DATA TO PROCESS:
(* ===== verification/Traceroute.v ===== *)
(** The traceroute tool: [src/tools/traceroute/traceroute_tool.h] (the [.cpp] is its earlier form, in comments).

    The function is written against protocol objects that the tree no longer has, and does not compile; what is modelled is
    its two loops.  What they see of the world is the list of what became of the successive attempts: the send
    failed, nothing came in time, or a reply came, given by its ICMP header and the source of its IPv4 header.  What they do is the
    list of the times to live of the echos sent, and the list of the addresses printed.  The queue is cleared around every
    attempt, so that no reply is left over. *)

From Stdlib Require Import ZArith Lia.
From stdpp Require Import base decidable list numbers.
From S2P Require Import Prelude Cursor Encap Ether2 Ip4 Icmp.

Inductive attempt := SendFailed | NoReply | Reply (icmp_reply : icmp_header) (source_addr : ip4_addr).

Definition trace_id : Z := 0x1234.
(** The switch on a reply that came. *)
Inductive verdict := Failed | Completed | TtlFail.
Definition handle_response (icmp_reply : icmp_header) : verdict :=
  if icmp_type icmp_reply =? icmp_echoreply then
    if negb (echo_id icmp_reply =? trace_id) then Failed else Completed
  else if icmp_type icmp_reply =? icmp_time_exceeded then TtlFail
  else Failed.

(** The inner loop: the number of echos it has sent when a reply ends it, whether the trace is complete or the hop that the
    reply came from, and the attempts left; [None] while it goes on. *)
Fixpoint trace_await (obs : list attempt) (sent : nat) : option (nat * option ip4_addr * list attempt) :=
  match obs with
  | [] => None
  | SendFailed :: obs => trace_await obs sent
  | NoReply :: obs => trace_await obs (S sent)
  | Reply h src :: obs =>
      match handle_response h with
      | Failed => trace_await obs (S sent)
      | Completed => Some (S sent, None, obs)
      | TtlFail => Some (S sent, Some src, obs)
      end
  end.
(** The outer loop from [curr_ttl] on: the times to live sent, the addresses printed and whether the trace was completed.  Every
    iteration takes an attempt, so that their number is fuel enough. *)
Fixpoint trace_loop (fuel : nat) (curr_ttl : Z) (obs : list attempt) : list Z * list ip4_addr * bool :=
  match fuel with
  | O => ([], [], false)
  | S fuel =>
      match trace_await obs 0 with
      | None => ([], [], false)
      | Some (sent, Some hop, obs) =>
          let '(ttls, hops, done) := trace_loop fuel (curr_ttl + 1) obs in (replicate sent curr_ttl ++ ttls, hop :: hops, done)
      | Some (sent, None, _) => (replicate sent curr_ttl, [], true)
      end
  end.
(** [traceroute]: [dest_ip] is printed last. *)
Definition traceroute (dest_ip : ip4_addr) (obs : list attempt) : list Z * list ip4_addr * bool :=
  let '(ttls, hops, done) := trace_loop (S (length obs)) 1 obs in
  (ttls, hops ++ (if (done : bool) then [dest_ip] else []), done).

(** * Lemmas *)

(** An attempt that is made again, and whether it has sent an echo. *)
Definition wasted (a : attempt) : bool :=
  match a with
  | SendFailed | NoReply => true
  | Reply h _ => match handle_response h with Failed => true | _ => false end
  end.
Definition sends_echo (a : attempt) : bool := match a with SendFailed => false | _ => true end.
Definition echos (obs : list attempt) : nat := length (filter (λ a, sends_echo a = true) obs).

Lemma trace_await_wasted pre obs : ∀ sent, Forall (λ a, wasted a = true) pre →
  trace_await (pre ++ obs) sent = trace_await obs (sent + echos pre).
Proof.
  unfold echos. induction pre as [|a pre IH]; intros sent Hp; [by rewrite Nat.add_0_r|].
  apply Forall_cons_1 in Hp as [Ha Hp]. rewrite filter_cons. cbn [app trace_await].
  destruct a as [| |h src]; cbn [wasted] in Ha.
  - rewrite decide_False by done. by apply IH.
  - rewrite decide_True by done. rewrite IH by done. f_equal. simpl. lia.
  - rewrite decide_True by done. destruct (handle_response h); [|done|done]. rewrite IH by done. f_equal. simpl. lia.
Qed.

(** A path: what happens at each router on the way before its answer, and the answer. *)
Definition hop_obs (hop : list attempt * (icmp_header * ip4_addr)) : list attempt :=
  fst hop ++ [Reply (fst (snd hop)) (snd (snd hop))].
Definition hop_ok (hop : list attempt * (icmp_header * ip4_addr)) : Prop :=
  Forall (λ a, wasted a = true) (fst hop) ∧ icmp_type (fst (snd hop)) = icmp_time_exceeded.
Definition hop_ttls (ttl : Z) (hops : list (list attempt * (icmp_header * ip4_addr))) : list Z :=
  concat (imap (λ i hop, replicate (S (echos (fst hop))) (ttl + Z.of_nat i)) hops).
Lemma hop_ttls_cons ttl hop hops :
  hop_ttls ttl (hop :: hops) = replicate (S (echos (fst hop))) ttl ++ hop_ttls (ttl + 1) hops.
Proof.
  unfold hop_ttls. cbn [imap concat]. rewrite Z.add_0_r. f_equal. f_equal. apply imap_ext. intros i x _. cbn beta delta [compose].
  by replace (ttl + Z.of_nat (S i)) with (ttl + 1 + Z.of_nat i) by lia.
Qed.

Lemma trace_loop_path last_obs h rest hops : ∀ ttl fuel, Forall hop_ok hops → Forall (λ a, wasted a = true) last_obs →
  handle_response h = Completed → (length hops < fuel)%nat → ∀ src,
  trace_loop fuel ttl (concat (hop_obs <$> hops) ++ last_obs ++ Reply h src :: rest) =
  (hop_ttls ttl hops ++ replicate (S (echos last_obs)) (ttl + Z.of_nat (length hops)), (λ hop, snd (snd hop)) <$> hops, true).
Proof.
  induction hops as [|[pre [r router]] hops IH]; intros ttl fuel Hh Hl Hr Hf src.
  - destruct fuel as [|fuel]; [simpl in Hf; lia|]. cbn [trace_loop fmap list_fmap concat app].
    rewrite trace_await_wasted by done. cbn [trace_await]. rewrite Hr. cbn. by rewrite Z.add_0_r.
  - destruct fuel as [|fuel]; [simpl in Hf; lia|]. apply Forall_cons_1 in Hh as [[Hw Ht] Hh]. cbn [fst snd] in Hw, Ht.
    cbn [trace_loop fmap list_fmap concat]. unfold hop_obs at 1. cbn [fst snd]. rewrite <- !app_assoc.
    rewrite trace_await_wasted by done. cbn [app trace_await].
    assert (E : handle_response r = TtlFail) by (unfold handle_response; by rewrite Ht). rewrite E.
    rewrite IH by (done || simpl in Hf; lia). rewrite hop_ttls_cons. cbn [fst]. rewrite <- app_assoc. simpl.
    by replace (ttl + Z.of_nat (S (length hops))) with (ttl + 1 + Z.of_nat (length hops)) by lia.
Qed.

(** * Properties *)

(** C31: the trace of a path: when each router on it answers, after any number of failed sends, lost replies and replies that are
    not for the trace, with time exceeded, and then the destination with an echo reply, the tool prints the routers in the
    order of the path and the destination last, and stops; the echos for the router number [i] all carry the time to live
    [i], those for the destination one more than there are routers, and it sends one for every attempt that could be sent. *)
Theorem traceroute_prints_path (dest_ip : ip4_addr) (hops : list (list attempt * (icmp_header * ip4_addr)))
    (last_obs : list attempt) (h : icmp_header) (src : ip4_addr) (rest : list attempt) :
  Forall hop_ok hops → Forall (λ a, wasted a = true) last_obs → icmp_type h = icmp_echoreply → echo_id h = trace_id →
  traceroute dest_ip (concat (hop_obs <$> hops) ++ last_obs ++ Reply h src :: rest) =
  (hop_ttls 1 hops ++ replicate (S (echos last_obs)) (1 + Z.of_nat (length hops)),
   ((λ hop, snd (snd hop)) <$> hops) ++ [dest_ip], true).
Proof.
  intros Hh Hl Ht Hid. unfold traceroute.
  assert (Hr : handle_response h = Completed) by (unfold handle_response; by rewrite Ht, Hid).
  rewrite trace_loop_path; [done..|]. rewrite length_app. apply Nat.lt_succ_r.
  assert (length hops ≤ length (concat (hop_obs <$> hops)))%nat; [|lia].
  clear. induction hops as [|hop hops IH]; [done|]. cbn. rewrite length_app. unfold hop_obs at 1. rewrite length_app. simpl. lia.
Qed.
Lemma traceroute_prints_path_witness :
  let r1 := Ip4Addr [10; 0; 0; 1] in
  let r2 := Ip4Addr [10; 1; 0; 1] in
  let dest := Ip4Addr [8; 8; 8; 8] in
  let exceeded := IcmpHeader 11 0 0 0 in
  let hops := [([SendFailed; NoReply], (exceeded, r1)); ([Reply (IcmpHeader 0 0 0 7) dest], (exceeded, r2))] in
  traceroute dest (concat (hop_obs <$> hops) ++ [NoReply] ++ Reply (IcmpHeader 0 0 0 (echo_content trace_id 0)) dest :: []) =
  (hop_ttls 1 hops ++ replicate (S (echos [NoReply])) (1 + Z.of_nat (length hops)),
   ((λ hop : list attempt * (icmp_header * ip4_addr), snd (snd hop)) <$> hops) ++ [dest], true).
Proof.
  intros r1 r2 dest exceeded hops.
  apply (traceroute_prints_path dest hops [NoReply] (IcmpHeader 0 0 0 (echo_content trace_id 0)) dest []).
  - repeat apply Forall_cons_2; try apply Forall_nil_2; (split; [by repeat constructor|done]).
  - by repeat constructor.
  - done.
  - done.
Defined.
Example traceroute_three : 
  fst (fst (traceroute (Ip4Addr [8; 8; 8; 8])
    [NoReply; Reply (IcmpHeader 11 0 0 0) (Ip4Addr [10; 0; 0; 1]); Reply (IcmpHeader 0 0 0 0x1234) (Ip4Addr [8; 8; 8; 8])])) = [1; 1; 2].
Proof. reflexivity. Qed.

WORK TASK: In the listing above, locate the line with "let '(ttls, hops, done) := trace_loop fuel" and the line with "Lemma trace_await_wasted pre", then extract exactly those lines and every line between them, and nothing more.

ANSWER TO THE EXERCISE:
          let '(ttls, hops, done) := trace_loop fuel (curr_ttl + 1) obs in (replicate sent curr_ttl ++ ttls, hop :: hops, done)
      | Some (sent, None, _) => (replicate sent curr_ttl, [], true)
      end
  end.
(** [traceroute]: [dest_ip] is printed last. *)
Definition traceroute (dest_ip : ip4_addr) (obs : list attempt) : list Z * list ip4_addr * bool :=
  let '(ttls, hops, done) := trace_loop (S (length obs)) 1 obs in
  (ttls, hops ++ (if (done : bool) then [dest_ip] else []), done).

(** * Lemmas *)

(** An attempt that is made again, and whether it has sent an echo. *)
Definition wasted (a : attempt) : bool :=
  match a with
  | SendFailed | NoReply => true
  | Reply h _ => match handle_response h with Failed => true | _ => false end
  end.
Definition sends_echo (a : attempt) : bool := match a with SendFailed => false | _ => true end.
Definition echos (obs : list attempt) : nat := length (filter (λ a, sends_echo a = true) obs).

Lemma trace_await_wasted pre obs : ∀ sent, Forall (λ a, wasted a = true) pre →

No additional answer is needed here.